Shashi and his sister were growing up. Shashi was in the final year of
his college. He had still not discovered a writer in himself and had grown up
as a typical introvert, obedient and studious son of a police officer who was
clear and firm in his mind that he had to pass the civil service exam and
succeed his father’s influence and position.
Nisha smiled at Shashi after giving him the tumbler
of mango juice. Shashi, without losing a second followed her into the kitchen.
“You have become a complete babu with your suit and tie. You never wore this
tight stuff before. I guess America has made you a robot. Did they leave you
with any feelings or not? You hardly had any feelings, even before. After three
years of stay in that snow land of yours, what do you keep saying all the time?
Oh yes Newyorkkkkkk and Buffaloooo, you must have become either a mule who
knows nothing except sitting in front of a computer or a robot who feels
nothing or a playboy with all those white chicks who you fucked in America.

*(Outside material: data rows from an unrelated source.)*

(* ===== verification/ManagerSpec.v ===== *)
(** * What the manager promises about a handle

    An abstract machine of one handle's life, and the refinement: every step of the
    manager, seen at any one handle, is a step of that machine or none, and what callers
    are told fits the phase the handle is in. *)

From stdpp Require Import fin_maps.
From S2P Require Import Prelude RustStd Identity Vocabulary Errors World PoolWorker WorkerTypes.
From S2P Require Import WorkerValidate Native Actor Manager.

Open Scope rust_scope.

Section Spec.
Context `{JsonValue}.

(** ** The abstract machine *)

Inductive handle_phase :=
| Unissued
| OnReserve
| Planned (p : WorkerPlan) (c : option Cached)
| Stopping
| Retired.

(** A handle's life only goes one way, and its plan never changes. *)
Inductive phase_step : handle_phase -> handle_phase -> Prop :=
| Issue : phase_step Unissued OnReserve
| Plan p c : phase_step OnReserve (Planned p c)
| StopReserved : phase_step OnReserve Stopping
| StopPlanned p c : phase_step (Planned p c) Stopping
| Retire ph : ph <> Unissued -> phase_step ph Retired.

Definition rank (ph : handle_phase) : nat :=
  match ph with Unissued => 0 | OnReserve => 1 | Planned _ _ => 2 | Stopping => 3 | Retired => 4 end.

(** ** The manager, seen at one handle *)

Definition slot_phase (s : Slot) : handle_phase :=
  if sl_stop s then Stopping
  else match sl_plan s with Some p => Planned p (sl_cached s) | None => OnReserve end.

Definition phase_of (s : mstate) (h : WorkerHandle) : handle_phase :=
  match bk_slots (ms_book s) !! h with
  | Some slot => slot_phase slot
  | None => if decide (h ∈ ms_issued s) then Retired else Unissued
  end.

Definition stays_or_steps (a b : handle_phase) : Prop := a = b \/ phase_step a b.

Lemma slot_phase_issued s : slot_phase s <> Unissued.
Proof. unfold slot_phase. by destruct (sl_stop s), (sl_plan s). Qed.

Section Refinement.
Context (m : WorkerManager) (nonce : string).

(** Steps that leave what was issued alone. *)
Lemma phase_same_issued (s t : mstate) h :
  manager_inv m nonce s -> ms_issued t = ms_issued s ->
  (forall slot, bk_slots (ms_book s) !! h = Some slot ->
     bk_slots (ms_book t) !! h = None
     \/ exists slot', bk_slots (ms_book t) !! h = Some slot'
                      /\ stays_or_steps (slot_phase slot) (slot_phase slot')) ->
  (bk_slots (ms_book s) !! h = None -> bk_slots (ms_book t) !! h = None) ->
  stays_or_steps (phase_of s h) (phase_of t h).
Proof.
  intros Hinv Hi Hsome Hnone. unfold phase_of. rewrite Hi.
  destruct (bk_slots (ms_book s) !! h) as [slot|] eqn:Hs.
  - destruct (Hsome slot eq_refl) as [->|(slot' & -> & Hp)]; [|done].
    destruct (mn_slots _ _ _ Hinv _ _ Hs) as [Hin _]. rewrite decide_True by done.
    right. apply Retire, slot_phase_issued.
  - rewrite (Hnone eq_refl). by left.
Qed.

(** One slot is replaced. *)
Lemma phase_one_slot (s : mstate) k slot slot' h started queued' closed' :
  manager_inv m nonce s -> bk_slots (ms_book s) !! k = Some slot ->
  stays_or_steps (slot_phase slot) (slot_phase slot') ->
  stays_or_steps (phase_of s h)
    (phase_of (MkMState (set_slots (<[k := slot']> (bk_slots (ms_book s))) (ms_book s)) (ms_issued s)
                 started queued' closed') h).
Proof.
  intros Hinv Hk Hp. apply phase_same_issued; [done|done|..]; cbn.
  - intros slot0 H0. right. destruct (decide (k = h)) as [->|Hne].
    + rewrite lookup_insert_eq. rewrite Hk in H0. injection H0 as <-. eauto.
    + rewrite lookup_insert_ne by done. exists slot0. split; [done|by left].
  - intros H0. rewrite lookup_insert_ne; [done|]. intros ->. congruence.
Qed.

Lemma phase_fewer (s : mstate) slots' h :
  manager_inv m nonce s -> slots' ⊆ bk_slots (ms_book s) ->
  stays_or_steps (phase_of s h) (phase_of (with_book (set_slots slots' (ms_book s)) s) h).
Proof.
  intros Hinv Hsub. apply phase_same_issued; [done|done|..]; cbn.
  - intros slot Hs. destruct (slots' !! h) as [slot'|] eqn:Hs'; [right|by left].
    exists slot'. split; [done|]. rewrite (lookup_weaken _ _ _ _ Hs' Hsub) in Hs. injection Hs as ->. by left.
  - intros Hs. by eapply lookup_weaken_None.
Qed.

Lemma phase_reserve (s : mstate) now r b h :
  manager_inv m nonce s -> reserve now (ms_book s) = (r, b) ->
  stays_or_steps (phase_of s h)
    (phase_of (MkMState b (match r with Ok k => k :: ms_issued s | Err _ => ms_issued s end)
                 (ms_started s) (ms_queued s) (ms_closed s)) h).
Proof.
  intros Hinv Hr. pose proof (reserve_inv m nonce s now r b Hinv Hr) as Hinv'. revert Hr.
  unfold reserve. destruct (bk_terminal (ms_book s)); [intros [= <- <-]; by left|].
  set (kept := filter _ (bk_slots (ms_book s))).
  assert (kept ⊆ bk_slots (ms_book s)) as Hsub by apply map_filter_subseteq.
  pose proof (phase_fewer s kept h Hinv Hsub) as Hk.
  cbn [bk_slots bk_issued bk_nonce bk_terminal set_slots].
  destruct (Nat.leb CAPACITY (size kept)); [by intros [= <- <-]|].
  destruct (checked_add _ 1) as [issued|]; [|by intros [= <- <-]]. intros [= <- <-].
  set (k := handle_of (bk_nonce (ms_book s)) issued) in *.
  pose proof (mn_fresh _ _ _ Hinv') as Hfresh. cbn in Hfresh. apply NoDup_cons in Hfresh as [Hnew _].
  destruct (decide (h = k)) as [->|Hne].
  - assert (bk_slots (ms_book s) !! k = None) as Hnone.
    { destruct (bk_slots (ms_book s) !! k) eqn:E; [|done]. by destruct (mn_slots _ _ _ Hinv _ _ E). }
    unfold phase_of. cbn. rewrite Hnone, lookup_insert_eq, decide_False by done. right. apply Issue.
  - revert Hk. unfold phase_of. cbn. rewrite lookup_insert_ne by done.
    destruct (kept !! h); [done|]. intros Hk.
    destruct (decide (h ∈ ms_issued s)) as [Hin|Hout]; [rewrite decide_True by (by right)|rewrite decide_False]; [done|done|].
    intros [?|?]%elem_of_cons; done.
Qed.

Lemma phase_prepare (s : mstate) now request cached r b h :
  manager_inv m nonce s -> prepare_inner m now request cached (ms_book s) = (r, b) ->
  stays_or_steps (phase_of s h) (phase_of (after_prepare r b s) h).
Proof.
  intros Hinv. assert (forall r, stays_or_steps (phase_of s h) (phase_of (after_prepare r (ms_book s) s) h)) as Hsame.
  { by left. }
  unfold prepare_inner, prepare_locked. destruct (plan _); [|by intros [= <- <-]].
  destruct (bk_terminal (ms_book s)); [by intros [= <- <-]|].
  destruct (bk_slots (ms_book s) !! wpr_handle request) as [slot|] eqn:Hs; [|by intros [= <- <-]].
  destruct (_ || sl_stop slot) eqn:Hstop; [by intros [= <- <-]|]. apply orb_false_iff in Hstop as [_ Hstop].
  destruct (sl_plan slot) as [p|] eqn:Hp.
  { destruct (_ || _); by intros [= <- <-]. }
  destruct (_ <=? _)%N; [by intros [= <- <-]|]. intros [= <- <-]. cbn [after_prepare].
  apply (phase_one_slot s _ slot); [done|done|]. right. unfold slot_phase. cbn. rewrite Hstop, Hp. apply Plan.
Qed.

Lemma phase_step_of_mstep (s t : mstate) h :
  manager_inv m nonce s -> mstep m s t -> stays_or_steps (phase_of s h) (phase_of t h).
Proof.
  intros Hinv Hstep. destruct Hstep as
    [now r b E|now request r b E|now request r b E|now k q r b E|k r b E|k closed r b Hc E
    |hs b E|complete r b Ht Hc E|k slot st Hs Hcmd|k slot Hs].
  - by apply (phase_reserve s now r b).
  - by eapply phase_prepare.
  - unfold prepare_cached in E. destruct (recipe _); [|injection E as <- <-; by left].
    destruct (wm_cache_scopes m !! _); [by eapply phase_prepare|injection E as <- <-; by left].
  - unfold submit in E. destruct (bk_terminal (ms_book s)); [injection E as <- <-; by left|].
    destruct (bk_slots (ms_book s) !! k) as [slot|] eqn:Hs; [|injection E as <- <-; by left].
    destruct (slot_expired now slot); [injection E as <- <-; by left|].
    destruct (_ || _); [injection E as <- <-; by left|].
    destruct (sl_commands slot) as [c|]; [|injection E as <- <-; by left].
    destruct (try_send q c) as [c'|]; injection E as <- <-; [|by left].
    apply (phase_one_slot s k slot); [done|done|by left].
  - unfold stop in E. destruct (bk_slots (ms_book s) !! k) as [slot|] eqn:Hs; [|injection E as <- <-; by left].
    destruct (sl_commands slot); injection E as <- <-.
    + apply (phase_one_slot s k slot); [done|done|]. unfold slot_phase. cbn.
      destruct (sl_stop slot); [by left|]. right. destruct (sl_plan slot); [apply StopPlanned|apply StopReserved].
    + apply phase_fewer; [done|apply delete_subseteq].
  - unfold stop_finish in E. destruct closed; injection E as <- <-; [|by left].
    apply phase_fewer; [done|apply delete_subseteq].
  - injection E as <- <-. apply phase_same_issued; [done|done|..]; cbn; rewrite lookup_fmap.
    + intros slot ->. right. eexists. split; [reflexivity|]. unfold slot_phase. cbn.
      destruct (sl_stop slot); [by left|]. right. destruct (sl_plan slot); [apply StopPlanned|apply StopReserved].
    + by intros ->.
  - unfold shutdown_finish in E. destruct complete; injection E as <- <-; [|by left].
    apply phase_fewer; [done|apply map_empty_subseteq].
  - apply (phase_one_slot s k slot); [done|done|by left].
  - apply (phase_one_slot s k slot); [done|done|by left].
Qed.

Lemma stays_or_steps_rank a b : stays_or_steps a b -> (rank a <= rank b)%nat.
Proof. intros [->|Hs]; [done|]. destruct Hs as [| | | |ph]; cbn; try lia. by destruct ph; cbn; lia. Qed.

(** C20. The manager refines a one-way machine of each handle: seen at any handle, every
    step of any caller or supervisor leaves its phase or moves it along unissued,
    reserved, planned, stopping, retired; a plan is never changed, a retired handle
    never comes back, and the answers fit: a supervisor is started only for a reserved
    handle, a repeated preparation is joined only with the very same plan and recipe,
    and a command is only accepted for a planned one. *)
Theorem manager_refines_handle_machine (s t : mstate) (h : WorkerHandle) :
  mreachable m nonce s -> mstep m s t ->
  stays_or_steps (phase_of s h) (phase_of t h)
  /\ (rank (phase_of s h) <= rank (phase_of t h))%nat
  /\ (forall now request cached b, wpr_handle request = h ->
       (forall su, prepare_inner m now request cached (ms_book s) = (Ok (Some su), b) -> phase_of s h = OnReserve)
       /\ (prepare_inner m now request cached (ms_book s) = (Ok None, b) ->
           phase_of s h = Planned (wpr_plan request) cached))
  /\ (forall now q b, submit now h q (ms_book s) = (Ok tt, b) -> exists p c, phase_of s h = Planned p c).
Proof.
  intros Hinv%reachable_manager_inv Hstep. pose proof (phase_step_of_mstep s t h Hinv Hstep) as Hph. split; [done|].
  split; [|split].
  - by apply stays_or_steps_rank.
  - intros now request cached b <-. unfold prepare_inner, prepare_locked, phase_of, slot_phase.
    destruct (plan _); [|by split]. destruct (bk_terminal (ms_book s)); [by split|].
    destruct (bk_slots (ms_book s) !! wpr_handle request) as [slot|]; [|by split].
    destruct (_ || sl_stop slot) eqn:Hstop; [by split|]. apply orb_false_iff in Hstop as [_ ->].
    destruct (sl_plan slot) as [p|] eqn:Hp.
    + destruct (_ || _) eqn:Hsame; [by split|]. apply orb_false_iff in Hsame as [H1 H2].
      apply negb_false_iff, bool_decide_eq_true in H1, H2. subst. by split.
    + by destruct (_ <=? _)%N; split.
  - intros now q b. unfold submit, phase_of, slot_phase. destruct (bk_terminal (ms_book s)); [done|].
    destruct (bk_slots (ms_book s) !! h) as [slot|] eqn:Hs; [|done].
    destruct (slot_expired now slot); [done|].
    destruct (sl_stop slot); [done|]. cbn [orb]. destruct (sa_closed (sl_state slot)); [done|].
    destruct (sl_commands slot) as [c|] eqn:Hcmd; [|done]. intros _.
    destruct (sl_plan slot) as [p|] eqn:Hp; [by eauto|].
    destruct (mn_slots _ _ _ Hinv _ _ Hs) as [_ [Ha _]]. destruct (Ha Hp) as [_ Hn]. congruence.
Qed.

End Refinement.
End Spec.

(** ** The property at work *)

Section Samples.
#[local] Existing Instance manager_sample_value.

Let m := WorkerManager_new (Path_new "/var/lib/workers").
Let p := MkWorkerPlan "print()" (MkWorkerCommand "/opt/python" [] [] None) [] ["cpu"] 1000 1000 None 0.
Let h := handle_of "n" 1.
Let s0 := MkMState (Book_new "n") [] [] [] [].
Let reserved := MkMState (reserve 0 (Book_new "n")).2 [h] [] [] [].
Let preparation := prepare_inner m 1000 (MkWorkerPrepare h p) None (ms_book reserved).
Let prepared := after_prepare preparation.1 preparation.2 reserved.

Lemma manager_refines_handle_machine_witness :
  (phase_of reserved h, phase_of prepared h) = (OnReserve, Planned p None)
  /\ stays_or_steps (phase_of reserved h) (phase_of prepared h).
Proof.
  split; [vm_compute; reflexivity|].
  apply (manager_refines_handle_machine m "n" reserved prepared h).
  - apply (reachable_step _ _ s0); [apply reachable_init; reflexivity|].
    apply (Reserves m s0 0 (Ok h)). reflexivity.
  - apply (Prepares m reserved 1000 (MkWorkerPrepare h p)). apply surjective_pairing.
Defined.

(** The whole of a life: planned, told to stop, gone; and the handle after it is new. *)
Example a_handle_lives_once :
  let stopping := with_book (stop h (ms_book prepared)).2 prepared in
  let gone := with_book (stop_finish h true (ms_book stopping)).2 stopping in
  map (fun s => phase_of s h) [s0; reserved; prepared; stopping; gone]
  = [Unissued; OnReserve; Planned p None; Stopping; Retired]
  /\ (reserve 5000 (ms_book gone)).1 = Ok (handle_of "n" 2).
Proof. vm_compute. split; reflexivity. Qed.

End Samples.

Playboy, no not playboy, but you really loved sex even here”, said Nisha
sarcastically. Shashi had just returned
from US after three years and he was finding himself an alien among the people
who he grew up with but never tried to know them. But among all these aliens
and through all these years, Nisha had always been with him through his thick
and thin. He still confided in to Nisha. She was thinking that after a long
stay of 3 years in US Shashi might have completely forgotten him. But he did
not. In fact after his stay in US he could see those things in Nisha which he
never cared about when he was in India. He had suddenly found her an extremely
sexy woman who could give endless amounts of unconditional love with a
super-human audacity, transcending the confines of human frailties like marital
boundaries, religious customs and social order. And, he felt that she could
take a poet like him into the land of endless lust, unfathomable carnal
pleasures with her inviting koel-lined-half intoxicated eyes, dusky, shiny,
slippery and taut skin, and heavenly thighs. She looked completely changed;
energetic, young, fresh and rejuvenated now, to Shashi. She was no more the
wailing Nisha who was sobbing while saying good bye to Shashi when he was
leaving for US. Shashi could not just control himself and silently placed his lips
on Nisha’s.
“Mumma, where are
you? I need my tie”, shouted Rishabh, Nisha’s elder son who was an engineering
student and was going for his job interview. Nisha got scared and pushed Shashi
way with a force, power, arrogance and indifference which comes when a woman
fells complete and satisfied in the world of her husband and children. Shashi
got a shock and felt humiliated for the first time. He was stunned to see that
someone like Nisha who would give her life at a drop of his hat, would force
him away. The women who would make love to him for hours on end, who would chat
with him till four in the night, pushed him away with such contempt. He felt
almost uprooted. He was thinking of his sexual encounters in US and felt that
how could he be forced away by this village girl. She was not one of those
European diplomats who were exuding sensuality through their eyes and backless
tops reeking of the finest perfumes of France.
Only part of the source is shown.